On the Economics of Multilingual Few-shot Learning: Modeling the Cost-Performance Trade-offs of Machine Translated and Manual Data
This provides a practical tool for NLP practitioners to make cost-effective data collection decisions in multilingual settings, though it is an incremental application of economic concepts to a specific domain problem.
The paper tackles the problem of optimizing cost-performance trade-offs in multilingual few-shot learning by introducing an economic framework to evaluate machine-translated versus manually-created labeled data. Their case study on TyDIQA-GoldP shows that if machine translation costs are non-zero, optimal performance at least cost always requires at least some manual data.

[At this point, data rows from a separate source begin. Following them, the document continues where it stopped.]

Definition getFileExtension (fileName : string) : string :=
  let idx := Js.lastIndexOf fileName "." in
  if (0 <=? idx)%Z
  then String.substring (Z.to_nat idx) (String.length fileName - Z.to_nat idx) fileName
  else EmptyString.

Section FileFilter.

Context {libraries : FilterLibraries}.

Definition parseInputToArray (input : option string) : list string :=
  match input with
  | Some s => splitCommas (Js.trim s)
  | None => []
  end.

Definition filterFilesForReview (options : FileFilterOptions.t) : list string :=
  let fileExtensions := FileFilterOptions.fileExtensions options in
  let fileExtensionExcludes := FileFilterOptions.fileExtensionExcludes options in
  let filesToInclude := FileFilterOptions.filesToInclude options in
  let filesToExclude := FileFilterOptions.filesToExclude options in
  let filesToReview :=
    List.filter
      (fun file => negb (arrayIncludes binaryExtensions (dropLeadingDot (getFileExtension file))))
      (FileFilterOptions.files options) in
  let filesToReview :=
    if nonEmptyInput fileExtensions || nonEmptyInput filesToInclude then
      let fileExtensionsToInclude := parseInputToArray fileExtensions in
      let fileToIncludeGlob := parseInputToArray filesToInclude in
      List.filter
        (fun file =>
           let fileExtension := getFileExtension file in
           arrayIncludes fileExtensionsToInclude fileExtension
           || isMatch file fileToIncludeGlob)
        filesToReview
    else filesToReview in
  let filesToReview :=
    if nonEmptyInput fileExtensionExcludes || nonEmptyInput filesToExclude then
      let fileExtensionsToExclude := parseInputToArray fileExtensionExcludes in
      let filesToExcludeGlob := parseInputToArray filesToExclude in
      List.filter
        (fun file =>
           let fileExtension := getFileExtension file in
           negb (arrayIncludes fileExtensionsToExclude fileExtension)
           && negb (isMatch file filesToExcludeGlob))
        filesToReview
    else filesToReview in
  filesToReview.

(** The filter as one test on each file. *)
Definition keptByFilter (options : FileFilterOptions.t) (file : string) : bool :=
  negb (arrayIncludes binaryExtensions (dropLeadingDot (getFileExtension file)))
  && (negb (nonEmptyInput (FileFilterOptions.fileExtensions options)
            || nonEmptyInput (FileFilterOptions.filesToInclude options))
      || arrayIncludes (parseInputToArray (FileFilterOptions.fileExtensions options))
                       (getFileExtension file)
      || isMatch file (parseInputToArray (FileFilterOptions.filesToInclude options)))
  && (negb (nonEmptyInput (FileFilterOptions.fileExtensionExcludes options)
            || nonEmptyInput (FileFilterOptions.filesToExclude options))
      || negb (arrayIncludes (parseInputToArray (FileFilterOptions.fileExtensionExcludes options))
                             (getFileExtension file))
         && negb (isMatch file (parseInputToArray (FileFilterOptions.filesToExclude options)))).

End FileFilter.

(** The options with another list of files. *)
Definition withFiles (options : FileFilterOptions.t) (files : list string)
  : FileFilterOptions.t :=
  FileFilterOptions.mk (FileFilterOptions.fileExtensions options)
    (FileFilterOptions.fileExtensionExcludes options)
    (FileFilterOptions.filesToInclude options)
    (FileFilterOptions.filesToExclude options) files.

(** Libraries for evaluation: two binary extensions, a matcher that knows
    the pattern [src/*] only, and a cut at commas without white space. *)
Fixpoint cutAtCommas (s : string) : list string :=
  match s with
  | EmptyString => [EmptyString]
  | String c s' =>
      if Ascii.eqb c ","%char then EmptyString :: cutAtCommas s'
      else match cutAtCommas s' with
           | p :: ps => String c p :: ps
           | [] => [String c EmptyString]
           end
  end.

Definition sampleLibraries : FilterLibraries :=
  {| binaryExtensions := ["exe"; "pdf"];
     isMatch := fun file globs => arrayIncludes globs "src/*" && String.prefix "src/" file;
     splitCommas := cutAtCommas |}.

(** A policy with cross-file dedup enabled and the threshold 0, a second
    file, and an answer with one comment. *)
Definition latchPolicy : ReviewPolicy.t :=
  ReviewPolicy.mk (Checks.mk true true true) true
    (Confidence.mk false 0) (DedupeAcrossFiles.mk true 0) (Prompts.mk [] None).

Definition secondFile : FileDiff.t :=
  FileDiff.mk "src/other.ts" "diff --git a/src/other.ts b/src/other.ts".

Definition oneComment : LlmReviewRequest.t -> list ReviewThread.t :=
  fun _ => [sampleThread [sampleComment "Old issue" None]].

(** *** ado-task: the publisher

    A JavaScript [Map] is the list of its entries in the order of
    insertion. *)
Module JsMap.

Section Entries.

Context {V : Type}.

(** [m.has(key)] *)
Fixpoint has (key : string) (m : list (string * V)) : bool :=
  match m with
  | [] => false
  | (k, _) :: rest => String.eqb k key || has key rest
  end.

(** [m.get(key)] *)
Fixpoint get (key : string) (m : list (string * V)) : option V :=
  match m with
  | [] => None
  | (k, v) :: rest => if String.eqb k key then Some v else get key rest
  end.

(** [m.set(key, value)]: a new key goes last, a known key keeps its place. *)
Fixpoint set (key : string) (value : V) (m : list (string * V)) : list (string * V) :=
  match m with
  | [] => [(key, value)]
  | (k, v) :: rest =>
      if String.eqb k key then (k, value) :: rest else (k, v) :: set key value rest
  end.

(** The value of [key] rewritten in place by [change]. *)
Fixpoint update (key : string) (change : V -> V) (m : list (string * V))
  : list (string * V) :=
  match m with
  | [] => []
  | (k, v) :: rest =>
      if String.eqb k key then (k, change v) :: rest else (k, v) :: update key change rest
  end.

End Entries.

End JsMap.

Definition normalizeAdoPath (path : option string) : string :=
  let raw := Js.trim (default EmptyString path) in
  if negb (0 <? String.length raw)%nat then EmptyString
  else if Js.startsWith raw "/" then raw else "/" +:+ raw.

(** [this.normalizeAdoPath(f.filePath) || '(PR-level / no file)'] *)
Definition groupKey (f : Finding.t) : string :=
  let key := normalizeAdoPath (Some (Finding.filePath f)) in
  if (0 <? String.length key)%nat then key else "(PR-level / no file)".

(** One turn of the loop of [groupByFile]. *)
Definition groupStep (map : list (string * list Finding.t)) (f : Finding.t)
  : list (string * list Finding.t) :=
  let key := groupKey f in
  let map := if negb (JsMap.has key map) then JsMap.set key [] map else map in
  JsMap.update key (fun group => group ++ [f]) map.

Definition groupByFile (findings : list Finding.t) : list (string * list Finding.t) :=
  fold_left groupStep findings [].

(** [maxPerFile] is a whole number: the task reads it as one. *)
Definition applyLimit (findings : list Finding.t) (maxPerFile : Z) : list Finding.t :=
  if ((maxPerFile =? 0) || (maxPerFile <=? 0))%Z then findings
  else take (Z.to_nat maxPerFile) findings.

(** *** cli: the diffs handed to the engine

    [maxDiffChars] is taken as a whole number. *)
Definition truncationNote (maxDiffChars : nat) : string :=
  newline +:+ "... [diff truncated to " +:+ Js.showNat maxDiffChars +:+ " chars]" +:+ newline.

Definition filterAndClampDiffs {libraries : FilterLibraries}
    (allDiffs : list FileDiff.t) (maxDiffChars : nat) : list FileDiff.t :=
  let allPaths := map FileDiff.path allDiffs in
  let filteredPaths :=
    filterFilesForReview (FileFilterOptions.mk None None None None allPaths) in
  let allowed := filteredPaths in
  map (fun d =>
         if (String.length (FileDiff.diff d) <=? maxDiffChars)%nat then d
         else FileDiff.mk (FileDiff.path d)
                (Js.slice (FileDiff.diff d) 0 maxDiffChars +:+ truncationNote maxDiffChars))
      (List.filter (fun d => arrayIncludes allowed (FileDiff.path d)) allDiffs).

Borrowing ideas from {\em Production functions} in micro-economics, in this paper we introduce a framework to systematically evaluate the performance and cost trade-offs between machine-translated and manually-created labelled data for task-specific fine-tuning of massively multilingual language models. We illustrate the effectiveness of our framework through a case-study on the TyDIQA-GoldP dataset. One of the interesting conclusions of the study is that if the cost of machine translation is greater than zero, the optimal performance at least cost is always achieved with at least some or only manually-created data. To our knowledge, this is the first attempt towards extending the concept of production functions to study data collection strategies for training multilingual models, and can serve as a valuable tool for other similar cost vs data trade-offs in NLP.